The superintegrable chiral Potts quantum chain and generalized Chebyshev polynomials

TL;DR

This paper investigates the mathematical properties of polynomials associated with the N-state chiral Potts quantum chain, revealing partial orthogonality and recursion relations similar to classical orthogonal polynomials.

Contribution

It characterizes the nature of these polynomials, showing they are not classical orthogonal sets but exhibit partial orthogonality and simple N+1-term recursion relations.

Findings

Polynomials do not form classical orthogonal sets for N>2.

Partial orthogonality observed for specific N values with respect to Jacobi and Chebyshev weights.
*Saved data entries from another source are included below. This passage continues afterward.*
(** * Model B-with-theta (pyanno/modelBt.py)

    A shallow embedding of [ModelBt]: the parameter/vector conversions, the
    likelihood of the counts under the loop design, the simulator of
    annotations with its loop-design mask, the memoised enumeration of the
    triplets, and the initial parameters and the objective of the fit.

    Numbers.  Python floats and numpy float arrays are read as exact real
    numbers ([R]) and lists of them; rounding, overflow and the IEEE special
    values are outside the model.  Where rounding decides a property, the
    code is read a second time on IEEE binary64 numbers (module [Float64]).
    Integers (labels, annotations, counts) are [Z]; sizes and loop indices,
    which the code only ever takes from [range]/[xrange]/[arange] over
    non-negative bounds, are [nat].

    Errors.  A Python exception is a [Raise] in the [result] monad.

    Randomness.  The process-wide numpy generator is an explicit state that
    [generate_annotations] threads through its draws. *)

From Stdlib Require Import Reals Lra Lia List ZArith Bool Arith PeanoNat.
From Stdlib Require Import Permutation Sorted.
From Stdlib Require PrimFloat.
Import ListNotations.

(* ================================================================== *)
(** ** Exceptions and the error monad *)

Inductive exn : Type :=
| ValueError
| IndexError
| AssertionError
| FloatingPointError
| ZeroDivisionError.

Inductive result (A : Type) : Type :=
| Ok (a : A)
| Raise (e : exn).

Arguments Ok {A} a.
Arguments Raise {A} e.

Definition bind {A B : Type} (r : result A) (k : A -> result B) : result B :=
  match r with
  | Ok a => k a
  | Raise e => Raise e
  end.

Notation "x <- c ;; k" := (bind c (fun x => k))
  (at level 61, c at next level, right associativity).

(** A [for] loop whose body may raise: the accumulator is threaded from
    left to right and the first exception leaves the loop. *)
Fixpoint foldM {A B : Type} (body : A -> B -> result A) (l : list B) (a : A)
  : result A :=
  match l with
  | [] => Ok a
  | x :: l' => a' <- body a x ;; foldM body l' a'
  end.

Fixpoint mapM {A B : Type} (f : A -> result B) (l : list A) : result (list B) :=
  match l with
  | [] => Ok []
  | x :: l' => y <- f x ;; ys <- mapM f l' ;; Ok (y :: ys)
  end.

(* ================================================================== *)
(** ** Python and numpy primitives used by the model *)

Module Py.

(** [range(n)] and [np.arange(a, b)] over naturals. *)
Definition range (n : nat) : list nat := seq 0 n.
Definition arange (a b : nat) : list nat := seq a (b - a).

(** [l[i]] for a non-negative index. *)
Definition getitem {A : Type} (l : list A) (i : nat) : result A :=
  match nth_error l i with
  | Some x => Ok x
  | None => Raise IndexError
  end.

(** [a[idx]] for an index array [idx] (numpy fancy indexing). *)
Definition take {A : Type} (l : list A) (idx : list nat) : result (list A) :=
  mapM (getitem l) idx.

(** Position designated by a possibly negative element index. *)
Definition normalize_index (len : nat) (i : Z) : result nat :=
  if ((0 <=? i) && (i <? Z.of_nat len))%Z then Ok (Z.to_nat i)
  else if ((- Z.of_nat len <=? i) && (i <? 0))%Z
       then Ok (Z.to_nat (i + Z.of_nat len))
       else Raise IndexError.

(** Position designated by a slice bound: negative bounds count from the
    end, and every bound is clipped to the sequence. *)
Definition clamp_index (len : nat) (i : Z) : nat :=
  if (i <? 0)%Z then Z.to_nat (Z.max 0 (i + Z.of_nat len))
  else Nat.min (Z.to_nat i) len.

(** [l[:stop]] and [l[start:]]. *)
Definition slice_to {A : Type} (l : list A) (stop : Z) : list A :=
  firstn (clamp_index (length l) stop) l.
Definition slice_from {A : Type} (l : list A) (start : Z) : list A :=
  skipn (clamp_index (length l) start) l.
Zeros mostly retain separation properties of orthogonal polynomials, except at an endpoint.

Abstract

Finite-dimensional representations of Onsager's algebra are characterized by the zeros of truncation polynomials. The Z_N-chiral Potts quantum chain hamiltonians (of which the Ising chain hamiltonian is the N=2 case) are the main known interesting representations of Onsager's algebra and the corresponding polynomials have been found by Baxter and Albertini, McCoy and Perk in 1987-89 considering the Yang-Baxter-integrable 2-dimensional chiral Potts model. We study the mathematical nature of these polynomials. We find that for N>2 and fixed charge Q these don't form classical orthogonal sets because their pure recursion relations have at least N+1-terms. However, several basic properties are very similar to those required for orthogonal polynomials. The N+1-term recursions are of the simplest type: like for the Chebyshev polynomials the coefficients are independent of the degree. We find a remarkable partial orthogonality, for N=3,5 with respect to Jacobi-, and for N=4,6 with respect to Chebyshev weight functions. The separation properties of the zeros known from orthogonal polynomials are violated only by the extreme zero at one end of the interval.